Varsayımsal Dokuzuncu Gezegenin Uyduları Var Mı?
Varsayımsal Dokuzuncu Gezegenin Uyduları Var Mı?

Son yıllarda elde edilen kanıtlar, Güneş Sistemi'nin eteklerinde büyük ve muhtemelen çok karanlık bir şeyin gizlendiğini gösteriyor.

Bu büyük, karanlık şeye Dokuzuncu Gezegen adı verildi ve varlığı, dış Güneş Sisteminin Kuiper Kuşağı'ndaki küçük nesnelerde tespit edilen bazı özel olarak kümelenmiş yörüngelerden anlaşıldı.

Hesaplamalar, nesne her ne ise, Dünya'nın kütlesinin 5 ila 10 katı olduğunu gösteriyor.

Bununla birlikte, dış Güneş Sistemi çok uzaktadır ve içindeki nesneleri tespit etmek çok zordur. Gezegen Dokuz, eğer varsa, Dünya'nın Güneş'e olan uzaklığının 400 ila 800 katı arasında bir yerde Güneş'in yörüngesinde dönüyor olmalıdır. Yani, bilim insanları Dokuzuncu Gezegeni arıyor olsalar da, şimdiye kadar bu nesne herkesten kaçmış durumda.

Bunun olası bir nedeni, Dokuzuncu Gezegenin karanlık bir nesne olması olabilir; örneğin bir kara delik gibi. Böyle bir kara delik ışık yaymamakla kalmaz, aynı zamanda son derece küçük olur ve ışığı yansıtabilse bile fark edilmesi neredeyse imkansızdır.

Ancak Çin'deki Hong Kong Eğitim Üniversitesi'nden astronom Man Ho Chan, onun yerini yine de bulabileceğimize inanıyor.

Fotoğraf: Dokuzuncu Gezegenin doğası üzerine spekülasyon yapan 2019 tarihli bir makaleden 5 Dünya kütleli bir kara deliğin şeması. Bu kütlenin bir kara deliği yaklaşık 9 santimetre çapında olacaktır. (Schultz ve Unwin, arXiv, 2019)

Ön baskı sunucusu arXiv'e yüklenen ve The Astrophysical Journal'da basılan bir gazetede ortaya koyduğu dumanı tüten silah, bir şeyin gizemli yığınında görevli bir grup uydu olabilir.

Chan, "Bu makalede, dağınık disk bölgesinde (iç Oort Bulutu ile Kuiper Kuşağı arasında) bir uydu sistemi oluşturmak için Dokuzuncu Gezegen tarafından büyük Neptün ötesi nesneleri (TNO'lar) yakalama olasılığının yüksek olduğunu gösteriyoruz" diye yazıyor.

"Dokuzuncu Gezegenin bir kıyaslama modelini benimseyerek, gelgit etkisinin uyduları önemli ölçüde ısıtabileceğini ve Dokuzuncu Gezegen karanlık bir nesne olsa bile gözlemler için yeterli termal radyo akısı sağlayabildiğini gösteriyoruz."

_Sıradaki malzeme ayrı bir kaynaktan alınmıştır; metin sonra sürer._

Lemma tlb_add_pte_spec l addr pte :
  l <> [] -> (length l <= MAX_NODES)%nat ->
  tlb_add_pte l addr pte = Done (TlbNode addr pte :: take (MAX_NODES - 1) l)
  /\ (length (TlbNode addr pte :: take (MAX_NODES - 1) l) <= MAX_NODES)%nat.
Proof.
  destruct l as [|n l]; intros Hne Hl; [done|]. unfold tlb_add_pte, MAX_NODES in *.
  rewrite tlb_count_length. cbn [length] in *. split.
  - do 2 f_equal. destruct (16 <=? 2 + (length l - 1))%nat eqn:E.
    + apply Nat.leb_le in E. rewrite removelast_take. cbn [length]. f_equal. lia.
    + apply Nat.leb_gt in E. rewrite take_ge; [done|]. cbn. lia.
  - rewrite length_take. cbn [length]. lia.
Qed.

(** Adding an entry puts it in front and drops the least recently used node
    exactly when 16 nodes are in the list, which never grows beyond 16. *)
Theorem tlb_add_pte_correct l addr pte :
  l <> [] -> (length l <= MAX_NODES)%nat ->
  tlb_add_pte l addr pte = Done (TlbNode addr pte :: take (MAX_NODES - 1) l)
  /\ (length (TlbNode addr pte :: take (MAX_NODES - 1) l) <= MAX_NODES)%nat.
Proof. apply tlb_add_pte_spec. Qed.

Lemma tlb_add_pte_correct_witness :
  tlb_add_pte [TlbNode 7 70; TlbNode 0 0] 9 90 = Done [TlbNode 9 90; TlbNode 7 70; TlbNode 0 0].
Proof.
  apply (tlb_add_pte_correct [TlbNode 7 70; TlbNode 0 0] 9 90); [discriminate|cbv; lia].
Defined.

(** What [mmu_rw_from_virtual_address] does to the TLB on a hit. *)
Definition tlb_hit (l : tlb) (addr : Z) : outcome tlb :=
  let! (pte, l) := tlb_get_pte l addr in tlb_add_pte l addr pte.

Fixpoint tlb_hits (n : nat) (l : tlb) (addr : Z) : outcome tlb :=
  match n with
  | O => Done l
  | S n => let! l := tlb_hit l addr in tlb_hits n l addr
  end.

Lemma tlb_hit_front k addr e l :
  (S k + length l <= 16)%nat ->
  tlb_hit (replicate (S k) (TlbNode addr e) ++ l) addr
  = Done (TlbNode addr e :: take 15 (replicate (S k) (TlbNode addr e) ++ l)).
Proof.
  intros Hl. unfold tlb_hit. cbn [replicate app tlb_get_pte base_virtual_addr]. rewrite Z.eqb_refl. cbn [obind entry].
  apply tlb_add_pte_spec; [done|]. unfold MAX_NODES. cbn [length]. rewrite length_app, length_replicate. lia.
Qed.

Lemma tlb_hits_front n k addr e l :
  (S k + length l <= 16)%nat -> (S k + n <= 16)%nat ->
  tlb_hits n (replicate (S k) (TlbNode addr e) ++ l) addr
  = Done (take 16 (replicate (S k + n) (TlbNode addr e) ++ l)).
Proof.
  revert k l. induction n as [|n IH]; intros k l Hl Hn; cbn [tlb_hits].
  - rewrite Nat.add_0_r, take_ge; [done|]. rewrite length_app, length_replicate. lia.
  - rewrite tlb_hit_front by done. cbn [obind].
    replace (TlbNode addr e :: take 15 (replicate (S k) (TlbNode addr e) ++ l))
      with (replicate (S (S k)) (TlbNode addr e) ++ take (15 - S k) l).
    2:{ rewrite take_app, length_replicate, take_replicate. cbn [replicate app].
        replace (15 `min` S k)%nat with (S k) by lia. done. }
    rewrite IH by (rewrite ?length_take; lia). f_equal.
    rewrite !take_app, !take_replicate, !length_replicate, take_take.
    replace (S (S k) + n)%nat with (S k + S n)%nat by lia. f_equal. f_equal. lia.
Qed.

(** (code bug) A hit adds a second node for the page instead of reusing the one
    it found: fifteen accesses to one page evict every other translation. *)
Theorem tlb_hits_evict_others l addr e :
  l <> [] -> (length l <= MAX_NODES)%nat -> tlb_lookup l addr = Some e ->
  exists l', tlb_hits 15 l addr = Done l' /\ l' = replicate 16 (TlbNode addr e).
Proof.
  intros Hne Hl Hlook. cbn [tlb_hits]. unfold tlb_hit at 1.
  destruct (tlb_get_pte_spec l addr Hne) as (l' & -> & Hp & _ & Hhd). specialize (Hhd e Hlook).
  rewrite Hlook. change (default 0 (Some e)) with e. cbn [obind].
  assert (Hl' : (length l' <= MAX_NODES)%nat) by (by rewrite Hp).
  destruct l' as [|n l']; [done|]. cbn in Hhd. injection Hhd as ->.
  destruct (tlb_add_pte_spec (TlbNode addr e :: l') addr e) as [-> _]; [done|done|].
  eexists. split; [|done].
  exact (tlb_hits_front 14 1 addr e (take 14 l') ltac:(rewrite length_take; lia) ltac:(lia)).
Qed.

Lemma tlb_hits_evict_others_witness :
  exists l', tlb_hits 15 [TlbNode 7 70; TlbNode 8 80; TlbNode 0 0] 8 = Done l' /\ l' = replicate 16 (TlbNode 8 80).
Proof.
  apply (tlb_hits_evict_others [TlbNode 7 70; TlbNode 8 80; TlbNode 0 0] 8 80); [discriminate|cbv; lia|reflexivity].
Defined.

(** ** Page-table entries *)

Definition word (w : Z) : Prop := 0 <= w < 4294967296.

Lemma testbit_high (x i k : Z) : 0 <= x < 2 ^ k -> k <= i -> 0 <= k -> Z.testbit x i = false.
Proof.
  intros Hn Hi Hk. destruct (Z.eq_dec x 0) as [->|]; [apply Z.bits_0|].
  apply Z.bits_above_log2; [lia|]. assert (Z.log2 x < k) by (apply Z.log2_lt_pow2; lia). lia.
Qed.

Lemma testbit_base i : 0 <= i -> Z.testbit 1048575 i = (i <? 20).
Proof. intros Hi. change 1048575 with (Z.ones 20). rewrite Z.testbit_ones by lia. f_equal. by rewrite (proj2 (Z.leb_le 0 i)). Qed.

Lemma testbit_rest i : 0 <= i -> Z.testbit 4293918720 i = (20 <=? i) && (i <? 32).
Proof.
  intros Hi. change 4293918720 with (Z.shiftl (Z.ones 12) 20). rewrite Z.shiftl_spec by lia.
  rewrite Z.testbit_ones by lia. destruct (20 <=? i) eqn:E; bool_to_prop.
  - rewrite (proj2 (Z.leb_le 0 _)) by lia. cbn. destruct (i <? 32) eqn:E'; bool_to_prop; lia.
  - by rewrite (proj2 (Z.leb_gt 0 _)) by lia.
Qed.

Lemma word_bits w : word w <-> 0 <= w /\ forall i, 32 <= i -> Z.testbit w i = false.
Proof.
  unfold word. split.
  - intros Hw. split; [lia|]. intros i Hi. by apply (testbit_high w i 32).
  - intros [H0 Hb]. split; [done|]. destruct (Z.eq_dec w 0) as [->|]; [lia|].
    apply (Z.log2_lt_pow2 w 32); [lia|]. destruct (Z.lt_ge_cases (Z.log2 w) 32) as [|Hge]; [done|].
    specialize (Hb _ Hge). rewrite Z.bit_log2 in Hb by lia. done.
Qed.

Lemma pte_set_word bit b w : word w -> 0 <= bit < 32 -> word (pte_set bit b w).
Proof.
  rewrite !word_bits. intros [H0 Hb] Hbit. unfold pte_set. split.
  - destruct b.
    + rewrite Z.setbit_spec'. apply Z.lor_nonneg. split; [done|]. apply Z.pow_nonneg. lia.
    + rewrite Z.clearbit_spec'. apply Z.ldiff_nonneg. by left.
  - intros i Hi. destruct b.
    + rewrite Z.setbit_eqb, Hb by lia. rewrite orb_false_r. lia.
    + by rewrite Z.clearbit_eqb, Hb by lia.
Qed.

Lemma pte_set_base_word b w : word w -> word (pte_set_base_addr b w).
Proof.
  rewrite !word_bits. intros [H0 Hb]. unfold pte_set_base_addr. split.
  - apply Z.lor_nonneg. split; apply Z.land_nonneg; by right.
  - intros i Hi. rewrite Z.lor_spec, !Z.land_spec, Hb, testbit_base by lia.
    rewrite (proj2 (Z.ltb_ge _ _)) by lia. by rewrite andb_false_r.
Qed.

Lemma base_of_set_base b w : 0 <= b < 1048576 -> pte_base_addr (pte_set_base_addr b w) = b.
Proof.
  intros Hb. unfold pte_base_addr, pte_set_base_addr. apply Z.bits_inj'. intros i Hi.
  rewrite Z.land_spec, Z.lor_spec, !Z.land_spec, testbit_base, testbit_rest by done.
  destruct (i <? 20) eqn:E; bool_to_prop.
  - rewrite (proj2 (Z.leb_gt _ _)) by lia. cbn. by rewrite andb_false_r, !andb_true_r.
  - rewrite andb_false_r. symmetry. by apply (testbit_high b i 20).
Qed.

Lemma base_of_set bit b w : 20 <= bit -> pte_base_addr (pte_set bit b w) = pte_base_addr w.
Proof.
  intros Hbit. unfold pte_base_addr, pte_set. apply Z.bits_inj'. intros i Hi.
  rewrite !Z.land_spec, testbit_base by done. destruct (i <? 20) eqn:E; bool_to_prop; [|by rewrite !andb_false_r].
  f_equal. destruct b; rewrite ?Z.setbit_eqb, ?Z.clearbit_eqb by lia.
  - by rewrite (proj2 (Z.eqb_neq _ _)) by lia.
  - rewrite (proj2 (Z.eqb_neq _ _)) by lia. by rewrite andb_true_r.
Qed.

Lemma present_of_set_base b w : word w -> pte_present (pte_set_base_addr b w) = pte_present w.
Proof.
  intros _. unfold pte_present, pte_set_base_addr, BIT_PRESENT.
  rewrite Z.lor_spec, !Z.land_spec. change (Z.testbit 4293918720 31) with true. change (Z.testbit 1048575 31) with false.
  by rewrite andb_true_r, andb_false_r, orb_false_r.
Qed.

Lemma present_of_set b w : pte_present (pte_set BIT_PRESENT b w) = b.
Proof.
  unfold pte_present, pte_set, BIT_PRESENT. destruct b; rewrite ?Z.setbit_eqb, ?Z.clearbit_eqb by lia; cbn; [done|].
  by rewrite andb_false_r.
Qed.

Lemma present_of_set_other bit b w : 0 <= bit -> bit <> 31 -> pte_present (pte_set bit b w) = pte_present w.
Proof.
  intros Hb0 Hb. unfold pte_present, pte_set, BIT_PRESENT.
  destruct b; rewrite ?Z.setbit_eqb, ?Z.clearbit_eqb by lia; rewrite (proj2 (Z.eqb_neq _ _)) by lia; cbn; [done|].
  by rewrite andb_true_r.
Qed.

#[global] Arguments pte_set : simpl never.
#[global] Arguments pte_set_base_addr : simpl never.
#[global] Arguments pte_base_addr : simpl never.
#[global] Arguments pte_present : simpl never.

(** ** Demand paging *)

Lemma ld_le_range m a n :
  (forall x, 0 <= m x < 256) -> 0 <= ld_le m a n < 256 ^ Z.of_nat n.
Proof.
  intros Hm. revert a. induction n as [|n IH]; intros a; cbn [ld_le]; [cbn; lia|].
  rewrite Nat2Z.inj_succ, Z.pow_succ_r by lia. specialize (IH (a + 1)). specialize (Hm a). lia.
Qed.

Lemma ld32_word m a : (forall x, 0 <= m x < 256) -> word (ld32 m a).
Proof. intros Hm. exact (ld_le_range m a 4 Hm). Qed.

Lemma string_length_app (s t : string) : String.length (s +:+ t) = (String.length s + String.length t)%nat.
Proof. induction s as [|c s IH]; [done|]. change (S (String.length (s +:+ t)) = S (String.length s + String.length t)). by rewrite IH. Qed.

Lemma string_app_inj_l (s s' t : string) : s +:+ t = s' +:+ t -> s = s'.
Proof.
  revert s'. induction s as [|c s IH]; intros [|c' s'] H; [done| | |].
  - apply (f_equal String.length) in H. rewrite !string_length_app in H. cbn in H. lia.
  - apply (f_equal String.length) in H. rewrite !string_length_app in H. cbn in H. lia.
  - injection H as -> H. by rewrite (IH s').
Qed.

Lemma PAGE_BYTES_Z : Z.of_nat PAGE_BYTES = 4096.
Proof. reflexivity. Qed.

#[global] Arguments PAGE_BYTES : simpl never.

Section Paging.

Variable pm : Z.
Variable fmt_p : Z -> string.
Variable fopen_ok : string -> bool.

(** [physical_memory] is page-aligned and not in the zero page; [%p] prints
    different pointers differently; swap files can be created. *)
Hypothesis pm_aligned : pm `mod` 4096 = 0.
Hypothesis pm_low : 4096 <= pm.
Hypothesis fmt_inj : forall p q, fmt_p p = fmt_p q -> p = q.
Hypothesis fopen_all : forall f, fopen_ok f = true.

Definition frame_ptr (i : nat) : Z := pm + 4096 * Z.of_nat i.

(** The frame a page-table entry points to. *)
Definition frame_of (w : Z) : Z :=
  get_system_pointer_from_address pm (u32 (Z.shiftl (pte_base_addr w) NUM_OFFSET_BITS)).

Lemma u32_sub_u32 a b : u32 (u32 a - u32 b) = u32 (a - b).
Proof. unfold u32. by rewrite <- Zminus_mod. Qed.

Lemma frame_addr_aligned i : u32 (frame_ptr i) `mod` 4096 = 0.
Proof.
  unfold u32, frame_ptr. rewrite Z.mod_mod_divide by (by exists 1048576).
  by rewrite Z.mul_comm, Z.mod_add.
Qed.

Lemma frame_addr_base i : 0 <= Z.shiftr (u32 (frame_ptr i)) NUM_OFFSET_BITS < 1048576.
Proof.
  unfold NUM_OFFSET_BITS. rewrite Z.shiftr_div_pow2 by lia. pose proof (u32_range (frame_ptr i)).
  split; [apply Z.div_pos; lia|]. apply Z.div_lt_upper_bound; lia.
Qed.

Lemma frame_of_base i w :
  (i < 250)%nat -> pte_base_addr w = Z.shiftr (u32 (frame_ptr i)) NUM_OFFSET_BITS -> frame_of w = frame_ptr i.
Proof.
  intros Hi Hw. unfold frame_of, get_system_pointer_from_address, NUM_OFFSET_BITS in *. rewrite Hw.
  rewrite Z.shiftr_div_pow2, Z.shiftl_mul_pow2 by lia. change (2 ^ 12) with 4096.
  pose proof (frame_addr_aligned i) as Ha. pose proof (u32_range (frame_ptr i)).
  assert (Hd : u32 (frame_ptr i) / 4096 * 4096 = u32 (frame_ptr i)).
  { pose proof (Z.div_mod (u32 (frame_ptr i)) 4096). lia. }
  rewrite Hd, (u32_small (u32 _)) by done. rewrite u32_sub_u32. unfold frame_ptr.
  replace (pm + 4096 * Z.of_nat i - pm) with (4096 * Z.of_nat i) by lia.
  rewrite u32_small by lia. done.
Qed.

Lemma frame_in_physical i : (i < 250)%nat -> in_physical pm (frame_ptr i) PAGE_SIZE = true.
Proof. intros Hi. unfold in_physical, frame_ptr, PAGE_SIZE, NUM_PHYSICAL_PAGES. apply andb_true_iff. lia. Qed.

Güneş Sistemindeki hemen hemen her gezegenin en az bir uydusu vardır. Aslında çoğunda birden fazla var. Dünya sadece bir uydusu olan tek gezegendir. Bazı gezegen dışı cisimlerin de uyduları vardır. Elbette uydularıyla birlikte Plüton da var. Bazı asteroitlerin uyduları bile vardır.

Görünüşe göre Dokuzuncu Gezegenin tahmin edildiği yer, uyduya sahip olması için uygun olmalı.

Chan, varsayılan gezegenin bazı uyduları yakalama olasılığını hesapladı. Hesaplamalarına göre, ortalama olarak, Gezegen Dokuz'un kütlesindeki bir nesne, çapı 140 kilometre kadar veya daha büyük olan 20 nesneyi yakalamalıdır.

Bir gezegen tarafından yakalanan uydular düzensiz, eliptik yörüngelere sahip olma eğilimindedir. Bu, gezegene yaklaştıkça ve uzaklaştıkça Ay'a uygulanan yerçekimi baskılarının değiştiği ve onu yerçekiminin en güçlü olduğu yere doğru uzattığı anlamına gelir.

Bu sürekli değişen stresler ayı içeriden ısıtır. Ve ısı termal radyasyon olarak dağılır. Bu, bir radyo sinyali olarak algılanabilir olmalıdır.

Makale The Astrophysical Journal ile baskı aşamasındadır ve arXiv'den erişilebilir.